Medical treatment for acid reflux disease aims to either neutralize stomach acid or reduce the production of acid, ultimately reducing the amount of acid that can contact and irritate the esophagus.

Types of Acid Reflux Medications

Acid reflux medications are available over-the-counter and through a prescription. While over-the-counter medications are easily accessible, regular use is not recommended without first consulting with your acid reflux doctor.

For those who experience only occasional acid reflux, your doctor may recommend the use of over-the-counter medicines that neutralize or reduce stomach acid, and no additional treatment may be needed.

If over-the-counter medicine fails to provide relief within a few weeks, your doctor may recommend the use of prescription medication. These stronger medicines are designed to provide symptomatic relief longer and more effectively than over-the-counter drugs.

There are three primary forms of reflux medications:

  • Antacids: These medicines are typically purchased over-the-counter and may be found in tablet and liquid form. They provide quick relief for heartburn by neutralizing stomach acids.
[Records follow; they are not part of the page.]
Lemma reap_candidates_nodup w : NoDup (reap_candidates w).*1.
Proof.
  unfold reap_candidates. fold (reapable_sandboxes w).
  eapply sublist_NoDup; [|apply fmap_sublist, sublist_take]. rewrite merge_sort_Permutation.
  eapply sublist_NoDup; [apply (NoDup_fst_map_to_list (sandboxes w))|]. apply fmap_sublist.
  unfold reapable_sandboxes.
  induction (map_to_list (sandboxes w)) as [|x l IH]; [done|]. simpl.
  destruct (is_reapable x.2); by constructor.
Qed.

(** One sweep deals with every overdue sandbox of a fleet that fits in a
    batch.  When at most a hundred sandboxes are live and have a lifetime,
    and their deadlines are instants of the time library, the sweep ends;
    each of those sandboxes that is past a deadline is archiving afterwards
    unless its stop failed, and every other sandbox of the fleet is exactly
    as it was. *)
Theorem sweep_reaps_every_overdue_sandbox rts now db store :
  (forall id s, sandboxes (world db) !! id = Some s ->
     sb_id s = id /\ lifetimes_representable s (last_command_at (world db) id)) ->
  length (reapable_sandboxes (world db)) <= REAP_CANDIDATE_BATCH_SIZE ->
  exists outcomes db' store',
    reap_expired_active_sandboxes datetime_to_value shared rts now db store = Some (outcomes, db', store') /\
    forall id s, sandboxes (world db) !! id = Some s ->
      (is_reapable s = false -> sandboxes (world db') !! id = Some s) /\
      (is_reapable s = true -> exists o, (id, o) ∈ outcomes /\
         candidate_handled s (last_command_at (world db) id) now o (sandboxes (world db') !! id)).
Proof.
  intros Hrow Hlen. unfold reap_expired_active_sandboxes.
  destruct (reap_each_spec rts (world db) (reap_candidates (world db)) now db store)
    as (outcomes & db' & store' & E & Hout & Hin); [apply reap_candidates_nodup| |].
  { intros id s Hc%elem_of_reap_candidates%elem_of_reapable. destruct Hc as [Hs Hreap].
    destruct (Hrow id s Hs) as [? ?]. done. }
  exists outcomes, db', store'. split; [done|]. intros id s Hs. split; intros Hreap.
  - rewrite Hout; [done|]. intros ([id' s'] & -> & Hc)%list_elem_of_fmap.
    apply elem_of_reap_candidates, elem_of_reapable in Hc as [Hs' Hr']. simpl in Hs, Hs'.
    rewrite Hs in Hs'. injection Hs' as <-. by rewrite Hreap in Hr'.
  - by apply Hin, all_reap_candidates, elem_of_reapable.
Qed.

(** A sweep whose candidates are all not due does nothing. *)
Lemma reap_each_idle rts seen candidates now db store :
  (forall id s, (id, s) ∈ candidates ->
     expired_deadline s (last_command_at seen id) now = Some None) ->
  reap_each datetime_to_value shared rts seen candidates now db store =
    Some ((fun ks => (ks.1, NotDue)) <$> candidates, db, store).
Proof.
  revert rts. induction candidates as [|[id s] rest IH]; intros rts Hall; [done|].
  cbn [reap_each]. unfold attempt_reap_candidate. rewrite (Hall id s) by by left.
  rewrite IH; [done|]. intros id' s' Hin. apply Hall. by right.
Qed.

(** A candidate whose deadline cannot be computed ends the sweep, and the
    task that runs it. *)
Lemma reap_each_panics rts seen candidates id s now db store :
  (id, s) ∈ candidates -> expired_deadline s (last_command_at seen id) now = None ->
  reap_each datetime_to_value shared rts seen candidates now db store = None.
Proof.
  intros Hin Hnone. revert rts db store. induction candidates as [|[id' s'] l IH];
    [by apply not_elem_of_nil in Hin|]. intros rts db store. cbn [reap_each].
  apply elem_of_cons in Hin as [[= <- <-]|Hin].
  - unfold attempt_reap_candidate. by rewrite Hnone.
  - destruct (attempt_reap_candidate _ _ _ _ _ _ _ _) as [[[o db1] store1]|]; [|done].
    by rewrite IH.
Qed.
End ReapLemmas.
(* ===== verification/CleanupProofs.v ===== *)
(** * What retention and repair promise

    A sandbox is deleted only when its retention has passed since it was last
    changed, when it is archived and nothing can be restored from it at the
    moment of the deletion, whatever other requests do meanwhile; deleting it
    leaves no row that names it, and tombstones of all its resources.  A run
    that nothing interferes with deletes every sandbox that is due.  The
    repair loop queues one teardown per stranded sandbox. *)

From S2P Require Import Prelude CoreTypes Json Store Leases SandboxLifecycle Queue World CommandOutput.
From S2P Require Import RuntimeResources Snapshots Effects EffectProofs SandboxStop Cleanup.
From stdpp Require Import sorting relations.

(** ** Rows that are deleted *)

Lemma lookup_delete_rows {K A} `{Countable K} (p : K -> A -> bool) (m : gmap K A) k r :
  delete_rows p m !! k = Some r <-> m !! k = Some r /\ p k r = false.
Proof.
  unfold delete_rows. rewrite map_lookup_imap. destruct (m !! k) as [x|]; simpl.
  - destruct (p k x) eqn:E; split; [done | intros [[= <-] ?]; congruence | by intros [= <-] |].
    by intros [[= <-] _].
  - split; [done | by intros []].
Qed.

Lemma elem_of_filter_bool {A} (p : A -> bool) (l : list A) x :
  x ∈ List.filter p l <-> x ∈ l /\ p x = true.
Proof. rewrite !list_elem_of_In. apply filter_In. Qed.

Lemma existsb_map {K A} `{Countable K} (p : K * A -> bool) (m : gmap K A) :
  existsb p (map_to_list m) = true <-> exists k r, m !! k = Some r /\ p (k, r) = true.
Proof.
  rewrite existsb_exists. split.
  - intros ([k r] & Hin & Hp). apply list_elem_of_In, elem_of_map_to_list in Hin. eauto.
  - intros (k & r & Hr & Hp). exists (k, r). split; [|done].
    by apply list_elem_of_In, elem_of_map_to_list.
Qed.

(** No row of any table names the sandbox. *)
Record unmentioned (id : Uuid) (db : Db World) : Prop := {
  un_sandbox : sandboxes (world db) !! id = None;
  un_rules : forall r, r ∈ sandbox_network_egress_rules (world db) -> r.1 <> id;
  un_secrets : forall r, r ∈ sandbox_secret_bindings (world db) -> r.1 <> id;
  un_events : forall e, e ∈ sandbox_events (world db) -> ev_sandbox_id e.2 <> id;
  un_commands : forall k c, commands (world db) !! k = Some c -> cmd_sandbox_id c <> id;
  un_snapshots : forall k r, snapshots (world db) !! k = Some r -> sn_sandbox_id r <> id;
  un_files : forall k f, sandbox_files (world db) !! k = Some f -> file_sandbox_id f <> id;
  un_resources : forall k r, runtime_resources (world db) !! k = Some r -> rr_sandbox_id r <> id;
  un_mounts : sandbox_home_mounts (world db) !! id = None;
  un_stage_resources :
    forall r, r ∈ provisioning_operation_resources (world db) -> str_sandbox_id r <> id;
  un_guest_tokens : forall k c, guest_tokens (world db) !! k = Some c -> cr_sandbox_id c <> id;
  un_desktop : forall k c, desktop_access_credentials (world db) !! k = Some c -> cr_sandbox_id c <> id;
  un_operations : provisioning_operations (world db) !! id = None;
  un_health : guest_health (world db) !! id = None;
  un_attestations :
    forall k a, resident_placement_attestations (world db) !! k = Some a -> at_sandbox_id a <> id;
  un_validations :
    forall k v, maestro_activation_validations (world db) !! k = Some v -> av_sandbox_id v <> id;
  un_residents : forall k p, resident_processes db !! k = Some p -> rp_sandbox_id p <> id;
  un_placement : sandbox_placements db !! id = None
}.

(** What belongs to other sandboxes stays. *)
Record kept_beside (id : Uuid) (a b : Db World) : Prop := {
  kb_sandboxes : sandboxes (world b) = delete id (sandboxes (world a));
  kb_jobs : jobs b = jobs a;
  kb_leases : job_leases b = job_leases a;
  kb_sources : snapshot_restore_sources (world b) = snapshot_restore_sources (world a);
  kb_members : sterile_pool_memberships (world b) = sterile_pool_memberships (world a);
  kb_events : forall e, e ∈ sandbox_events (world a) -> ev_sandbox_id e.2 <> id -> e ∈ sandbox_events (world b);
  kb_commands : forall k c, commands (world a) !! k = Some c -> cmd_sandbox_id c <> id ->
    commands (world b) !! k = Some c;
  kb_chunks : forall k, k ∈ command_output_chunks (world a) ->
    (forall c, commands (world a) !! chunk_command_id k = Some c -> cmd_sandbox_id c <> id) ->
    k ∈ command_output_chunks (world b);
  kb_snapshots : forall k r, snapshots (world a) !! k = Some r -> sn_sandbox_id r <> id ->
    snapshots (world b) !! k = Some r;
  kb_snapshots_only : forall k r, snapshots (world b) !! k = Some r -> snapshots (world a) !! k = Some r;
  kb_residents : forall k p, resident_processes a !! k = Some p -> rp_sandbox_id p <> id ->
    resident_processes b !! k = Some p
}.

(** Clears a goal about a filtered table. *)
Ltac by_delete_rows :=
  repeat first
    [ progress intros
    | match goal with
      | H : delete_rows _ _ !! _ = Some _ |- _ => apply lookup_delete_rows in H as [? ?]
      | H : _ ∈ List.filter _ _ |- _ => apply elem_of_filter_bool in H as [? ?]
      | H : negb _ = true |- _ => apply negb_true_iff in H
      | H : bool_decide _ = false |- _ => apply bool_decide_eq_false in H
      | H : _ || _ = false |- _ => apply orb_false_iff in H as [? ?]
      | |- delete_rows _ _ !! _ = Some _ => apply lookup_delete_rows; split
      | |- _ ∈ List.filter _ _ => apply elem_of_filter_bool; split
      | |- negb _ = true => apply negb_true_iff
      | |- bool_decide _ = false => apply bool_decide_eq_false
      | |- delete ?i _ !! ?i = None => apply lookup_delete_eq
      end
    | assumption ].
It is best to take antacids one hour after eating or at the time you normally experience heartburn after a meal. Examples include Pepto-Bismol, Alka-Seltzer and Tums.
  • H-2 receptor blockers: These medicines are available in both over-the-counter and prescription forms and work by reducing acid production to make stomach liquids less acidic. H-2 receptors help to control heartburn by minimizing the amount of irritation refluxed stomach liquids can cause in the esophagus. H-2 blockers are typically taken twice daily to control symptoms during the day and night. Examples include Zantac, Pepcid, Tagamet and Axid.
  • Proton pump inhibitors (PPIs): These medicines are available in both over-the-counter and prescription forms and are used to block acid production in the glands lining the stomach. This leads to low acid levels in the stomach, which minimizes the risk of stomach acid reaching the esophagus. PPIs are typically taken once per day 30 minutes before your first meal. Examples include Prilosec, Nexium, Protoni x and Prevacid.

Problems with Long-Term Medication Use

Though stomach acid causes heartburn, it is also a necessary part of our digestive system. In some cases, long-term use of acid reflux medications can lead to detrimental health effects due to chronically diminished levels of acid in the stomach.

Prolonged use of anti-reflux medications may contribute to:

  • Osteoporosis
  • Fracture
  • Infection

Acid reflux medications are able to temporarily reduce the severity of acid reflux symptoms. Once medication is discontinued, acid reflux will return. This means medication must be taken indefinitely to control symptoms.